Instruction for the data below: set down exactly the lines from the line with "file_ok k v ip -> 0 <= off <= i_size" to the line with "lookup_ge_None_2 by lia.", inclusive, and no others.
EXCERPTED DATA Block Start
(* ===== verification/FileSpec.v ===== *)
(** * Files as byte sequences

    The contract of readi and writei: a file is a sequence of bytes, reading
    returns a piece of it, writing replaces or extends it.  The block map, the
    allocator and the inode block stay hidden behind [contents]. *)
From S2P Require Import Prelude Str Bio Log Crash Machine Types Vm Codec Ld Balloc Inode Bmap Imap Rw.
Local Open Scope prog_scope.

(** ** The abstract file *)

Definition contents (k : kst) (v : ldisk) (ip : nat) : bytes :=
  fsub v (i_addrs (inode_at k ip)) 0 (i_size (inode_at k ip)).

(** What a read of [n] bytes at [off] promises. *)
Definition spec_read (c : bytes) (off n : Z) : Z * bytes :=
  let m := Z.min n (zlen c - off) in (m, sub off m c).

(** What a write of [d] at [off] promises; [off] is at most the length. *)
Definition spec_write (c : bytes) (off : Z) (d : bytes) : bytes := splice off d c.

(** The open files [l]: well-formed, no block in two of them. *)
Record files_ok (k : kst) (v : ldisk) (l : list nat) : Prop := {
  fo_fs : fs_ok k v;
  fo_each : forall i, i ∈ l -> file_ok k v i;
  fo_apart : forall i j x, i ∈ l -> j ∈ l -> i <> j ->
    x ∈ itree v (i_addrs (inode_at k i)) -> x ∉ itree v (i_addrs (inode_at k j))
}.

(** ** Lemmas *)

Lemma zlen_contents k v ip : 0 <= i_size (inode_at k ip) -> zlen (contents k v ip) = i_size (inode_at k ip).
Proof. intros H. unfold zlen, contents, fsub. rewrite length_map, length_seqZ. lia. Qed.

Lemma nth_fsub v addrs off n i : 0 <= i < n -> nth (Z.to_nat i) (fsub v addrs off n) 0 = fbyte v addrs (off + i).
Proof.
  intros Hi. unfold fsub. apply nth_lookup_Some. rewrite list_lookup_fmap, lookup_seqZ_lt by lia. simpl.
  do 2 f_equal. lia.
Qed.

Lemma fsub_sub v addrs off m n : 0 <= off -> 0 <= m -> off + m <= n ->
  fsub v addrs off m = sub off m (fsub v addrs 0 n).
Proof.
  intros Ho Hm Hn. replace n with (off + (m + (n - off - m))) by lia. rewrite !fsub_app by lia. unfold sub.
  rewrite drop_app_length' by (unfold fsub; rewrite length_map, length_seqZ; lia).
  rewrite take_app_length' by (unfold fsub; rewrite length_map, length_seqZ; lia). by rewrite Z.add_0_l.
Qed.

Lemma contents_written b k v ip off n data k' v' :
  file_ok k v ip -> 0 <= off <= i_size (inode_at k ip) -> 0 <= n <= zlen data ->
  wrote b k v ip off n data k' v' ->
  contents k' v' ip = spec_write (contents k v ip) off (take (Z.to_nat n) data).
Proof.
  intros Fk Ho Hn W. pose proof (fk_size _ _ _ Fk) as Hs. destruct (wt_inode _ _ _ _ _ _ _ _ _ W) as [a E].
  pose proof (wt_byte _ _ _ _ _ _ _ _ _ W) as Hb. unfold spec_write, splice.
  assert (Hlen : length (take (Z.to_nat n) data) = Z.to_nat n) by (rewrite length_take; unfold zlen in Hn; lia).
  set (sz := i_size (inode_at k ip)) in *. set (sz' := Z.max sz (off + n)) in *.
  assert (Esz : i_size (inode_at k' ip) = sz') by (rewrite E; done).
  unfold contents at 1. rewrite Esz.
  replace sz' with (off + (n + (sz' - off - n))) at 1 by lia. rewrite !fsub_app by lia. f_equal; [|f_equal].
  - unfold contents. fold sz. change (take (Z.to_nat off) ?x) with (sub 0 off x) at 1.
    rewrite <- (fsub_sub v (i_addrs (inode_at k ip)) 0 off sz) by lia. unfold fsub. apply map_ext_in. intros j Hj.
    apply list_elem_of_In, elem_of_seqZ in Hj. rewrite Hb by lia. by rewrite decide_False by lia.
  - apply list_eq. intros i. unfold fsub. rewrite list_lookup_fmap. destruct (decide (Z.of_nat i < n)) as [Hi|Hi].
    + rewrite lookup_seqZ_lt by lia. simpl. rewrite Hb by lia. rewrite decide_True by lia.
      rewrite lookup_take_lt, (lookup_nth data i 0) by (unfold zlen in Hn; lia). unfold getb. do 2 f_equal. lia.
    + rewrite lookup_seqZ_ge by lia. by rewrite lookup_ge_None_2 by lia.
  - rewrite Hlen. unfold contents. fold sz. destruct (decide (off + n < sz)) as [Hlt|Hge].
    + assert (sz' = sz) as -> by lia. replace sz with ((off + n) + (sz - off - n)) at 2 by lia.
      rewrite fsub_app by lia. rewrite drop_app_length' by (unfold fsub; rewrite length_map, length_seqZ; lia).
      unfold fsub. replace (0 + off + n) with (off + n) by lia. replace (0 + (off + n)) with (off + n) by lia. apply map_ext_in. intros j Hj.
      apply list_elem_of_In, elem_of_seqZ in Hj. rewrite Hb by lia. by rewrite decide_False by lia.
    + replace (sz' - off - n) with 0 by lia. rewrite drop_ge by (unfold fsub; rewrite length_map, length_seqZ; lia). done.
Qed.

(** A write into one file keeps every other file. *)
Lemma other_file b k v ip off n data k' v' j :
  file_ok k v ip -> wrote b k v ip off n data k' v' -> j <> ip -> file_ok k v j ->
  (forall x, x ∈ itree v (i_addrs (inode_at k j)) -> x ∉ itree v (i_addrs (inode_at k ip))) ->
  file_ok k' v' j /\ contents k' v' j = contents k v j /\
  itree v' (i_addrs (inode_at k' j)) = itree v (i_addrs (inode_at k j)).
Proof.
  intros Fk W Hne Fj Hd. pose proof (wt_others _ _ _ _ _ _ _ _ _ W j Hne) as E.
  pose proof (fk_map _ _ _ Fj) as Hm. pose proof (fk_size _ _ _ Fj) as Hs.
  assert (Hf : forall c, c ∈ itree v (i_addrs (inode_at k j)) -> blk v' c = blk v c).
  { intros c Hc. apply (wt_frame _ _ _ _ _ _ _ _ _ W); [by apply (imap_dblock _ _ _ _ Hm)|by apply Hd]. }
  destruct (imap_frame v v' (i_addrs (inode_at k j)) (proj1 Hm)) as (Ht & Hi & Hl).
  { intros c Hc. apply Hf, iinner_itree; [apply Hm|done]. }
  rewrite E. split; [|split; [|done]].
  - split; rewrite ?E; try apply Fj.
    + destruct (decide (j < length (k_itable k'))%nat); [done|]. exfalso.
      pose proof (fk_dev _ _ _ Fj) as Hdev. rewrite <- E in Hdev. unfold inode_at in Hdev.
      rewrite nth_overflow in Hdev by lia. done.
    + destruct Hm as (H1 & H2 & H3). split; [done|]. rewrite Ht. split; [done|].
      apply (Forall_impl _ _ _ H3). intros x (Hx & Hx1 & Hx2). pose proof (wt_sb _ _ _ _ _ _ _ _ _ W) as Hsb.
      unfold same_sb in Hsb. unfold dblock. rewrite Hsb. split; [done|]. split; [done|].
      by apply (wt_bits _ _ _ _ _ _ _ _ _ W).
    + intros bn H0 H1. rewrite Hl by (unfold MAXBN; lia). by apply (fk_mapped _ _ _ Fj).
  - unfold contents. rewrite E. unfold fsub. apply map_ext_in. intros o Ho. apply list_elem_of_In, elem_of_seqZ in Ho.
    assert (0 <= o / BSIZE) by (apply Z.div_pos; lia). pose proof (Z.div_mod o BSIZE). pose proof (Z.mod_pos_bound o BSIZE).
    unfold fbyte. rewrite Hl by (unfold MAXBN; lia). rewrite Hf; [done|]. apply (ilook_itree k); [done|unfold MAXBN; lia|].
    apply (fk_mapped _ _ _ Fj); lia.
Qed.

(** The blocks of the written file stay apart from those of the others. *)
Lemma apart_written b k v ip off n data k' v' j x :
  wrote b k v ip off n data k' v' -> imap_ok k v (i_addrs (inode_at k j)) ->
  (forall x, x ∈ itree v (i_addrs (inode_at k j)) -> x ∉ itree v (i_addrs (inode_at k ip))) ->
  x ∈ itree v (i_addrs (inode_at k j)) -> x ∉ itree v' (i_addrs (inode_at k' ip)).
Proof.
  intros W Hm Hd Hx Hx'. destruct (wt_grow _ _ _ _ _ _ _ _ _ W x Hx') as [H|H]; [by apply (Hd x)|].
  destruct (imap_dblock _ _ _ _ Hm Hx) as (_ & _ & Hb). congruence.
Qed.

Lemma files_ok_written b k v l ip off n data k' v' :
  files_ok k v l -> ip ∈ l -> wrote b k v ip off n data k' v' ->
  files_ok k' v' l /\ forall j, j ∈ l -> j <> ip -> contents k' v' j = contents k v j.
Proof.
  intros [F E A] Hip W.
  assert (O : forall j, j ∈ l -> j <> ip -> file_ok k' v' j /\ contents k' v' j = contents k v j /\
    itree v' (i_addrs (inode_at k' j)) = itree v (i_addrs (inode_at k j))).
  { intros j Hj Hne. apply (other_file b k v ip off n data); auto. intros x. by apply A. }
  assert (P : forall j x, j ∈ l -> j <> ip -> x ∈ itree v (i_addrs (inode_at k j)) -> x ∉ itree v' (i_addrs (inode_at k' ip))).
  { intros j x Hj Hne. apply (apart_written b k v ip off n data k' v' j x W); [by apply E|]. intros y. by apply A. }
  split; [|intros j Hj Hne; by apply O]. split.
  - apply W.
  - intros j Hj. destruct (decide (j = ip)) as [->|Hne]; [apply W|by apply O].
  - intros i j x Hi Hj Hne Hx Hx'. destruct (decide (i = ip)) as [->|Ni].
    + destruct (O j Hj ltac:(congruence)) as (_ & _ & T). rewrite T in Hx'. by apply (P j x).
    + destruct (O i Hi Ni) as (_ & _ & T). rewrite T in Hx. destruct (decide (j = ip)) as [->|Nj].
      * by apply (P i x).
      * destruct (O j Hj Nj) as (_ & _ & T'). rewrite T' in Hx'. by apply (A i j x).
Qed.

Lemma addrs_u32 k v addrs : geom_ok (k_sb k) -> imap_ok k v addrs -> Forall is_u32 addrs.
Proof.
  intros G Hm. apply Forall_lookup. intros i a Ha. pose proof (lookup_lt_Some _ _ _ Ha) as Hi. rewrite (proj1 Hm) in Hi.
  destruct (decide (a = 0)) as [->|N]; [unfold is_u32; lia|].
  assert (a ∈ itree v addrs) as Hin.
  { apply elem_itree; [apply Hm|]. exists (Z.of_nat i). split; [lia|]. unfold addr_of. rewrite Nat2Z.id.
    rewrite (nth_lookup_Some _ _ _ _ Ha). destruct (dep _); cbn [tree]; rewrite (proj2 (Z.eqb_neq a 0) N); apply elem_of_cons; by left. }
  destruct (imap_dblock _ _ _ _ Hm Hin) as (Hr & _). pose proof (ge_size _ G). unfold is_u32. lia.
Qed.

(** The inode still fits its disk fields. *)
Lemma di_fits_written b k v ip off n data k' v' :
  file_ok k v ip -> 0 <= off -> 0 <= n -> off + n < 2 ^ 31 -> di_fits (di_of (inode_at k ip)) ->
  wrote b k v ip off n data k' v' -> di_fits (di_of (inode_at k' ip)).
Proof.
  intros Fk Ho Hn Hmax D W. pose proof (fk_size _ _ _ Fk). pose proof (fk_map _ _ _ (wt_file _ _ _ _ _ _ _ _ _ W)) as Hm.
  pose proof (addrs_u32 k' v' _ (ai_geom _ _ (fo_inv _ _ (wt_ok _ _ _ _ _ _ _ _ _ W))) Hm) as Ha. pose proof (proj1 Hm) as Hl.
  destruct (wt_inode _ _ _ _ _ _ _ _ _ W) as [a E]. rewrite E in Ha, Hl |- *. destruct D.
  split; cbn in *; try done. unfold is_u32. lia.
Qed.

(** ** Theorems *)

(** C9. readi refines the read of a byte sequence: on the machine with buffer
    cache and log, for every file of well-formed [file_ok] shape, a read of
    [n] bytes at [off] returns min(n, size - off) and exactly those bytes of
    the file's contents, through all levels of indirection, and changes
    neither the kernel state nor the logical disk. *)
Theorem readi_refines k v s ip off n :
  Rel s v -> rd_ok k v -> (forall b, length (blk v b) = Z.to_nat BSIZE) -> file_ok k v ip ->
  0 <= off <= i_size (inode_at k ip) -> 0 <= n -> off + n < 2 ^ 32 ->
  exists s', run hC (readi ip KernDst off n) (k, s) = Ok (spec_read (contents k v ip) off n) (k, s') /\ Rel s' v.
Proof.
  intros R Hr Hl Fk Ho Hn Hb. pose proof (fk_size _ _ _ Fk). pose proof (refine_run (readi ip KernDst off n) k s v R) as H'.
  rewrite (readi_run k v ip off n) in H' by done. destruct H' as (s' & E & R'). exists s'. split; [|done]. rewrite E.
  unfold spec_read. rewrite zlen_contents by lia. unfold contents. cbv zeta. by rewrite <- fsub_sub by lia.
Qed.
EXCERPTED DATA Block End
_EXERCISE ANSWER_
  file_ok k v ip -> 0 <= off <= i_size (inode_at k ip) -> 0 <= n <= zlen data ->
  wrote b k v ip off n data k' v' ->
  contents k' v' ip = spec_write (contents k v ip) off (take (Z.to_nat n) data).
Proof.
  intros Fk Ho Hn W. pose proof (fk_size _ _ _ Fk) as Hs. destruct (wt_inode _ _ _ _ _ _ _ _ _ W) as [a E].
  pose proof (wt_byte _ _ _ _ _ _ _ _ _ W) as Hb. unfold spec_write, splice.
  assert (Hlen : length (take (Z.to_nat n) data) = Z.to_nat n) by (rewrite length_take; unfold zlen in Hn; lia).
  set (sz := i_size (inode_at k ip)) in *. set (sz' := Z.max sz (off + n)) in *.
  assert (Esz : i_size (inode_at k' ip) = sz') by (rewrite E; done).
  unfold contents at 1. rewrite Esz.
  replace sz' with (off + (n + (sz' - off - n))) at 1 by lia. rewrite !fsub_app by lia. f_equal; [|f_equal].
  - unfold contents. fold sz. change (take (Z.to_nat off) ?x) with (sub 0 off x) at 1.
    rewrite <- (fsub_sub v (i_addrs (inode_at k ip)) 0 off sz) by lia. unfold fsub. apply map_ext_in. intros j Hj.
    apply list_elem_of_In, elem_of_seqZ in Hj. rewrite Hb by lia. by rewrite decide_False by lia.
  - apply list_eq. intros i. unfold fsub. rewrite list_lookup_fmap. destruct (decide (Z.of_nat i < n)) as [Hi|Hi].
    + rewrite lookup_seqZ_lt by lia. simpl. rewrite Hb by lia. rewrite decide_True by lia.
      rewrite lookup_take_lt, (lookup_nth data i 0) by (unfold zlen in Hn; lia). unfold getb. do 2 f_equal. lia.
    + rewrite lookup_seqZ_ge by lia. by rewrite lookup_ge_None_2 by lia.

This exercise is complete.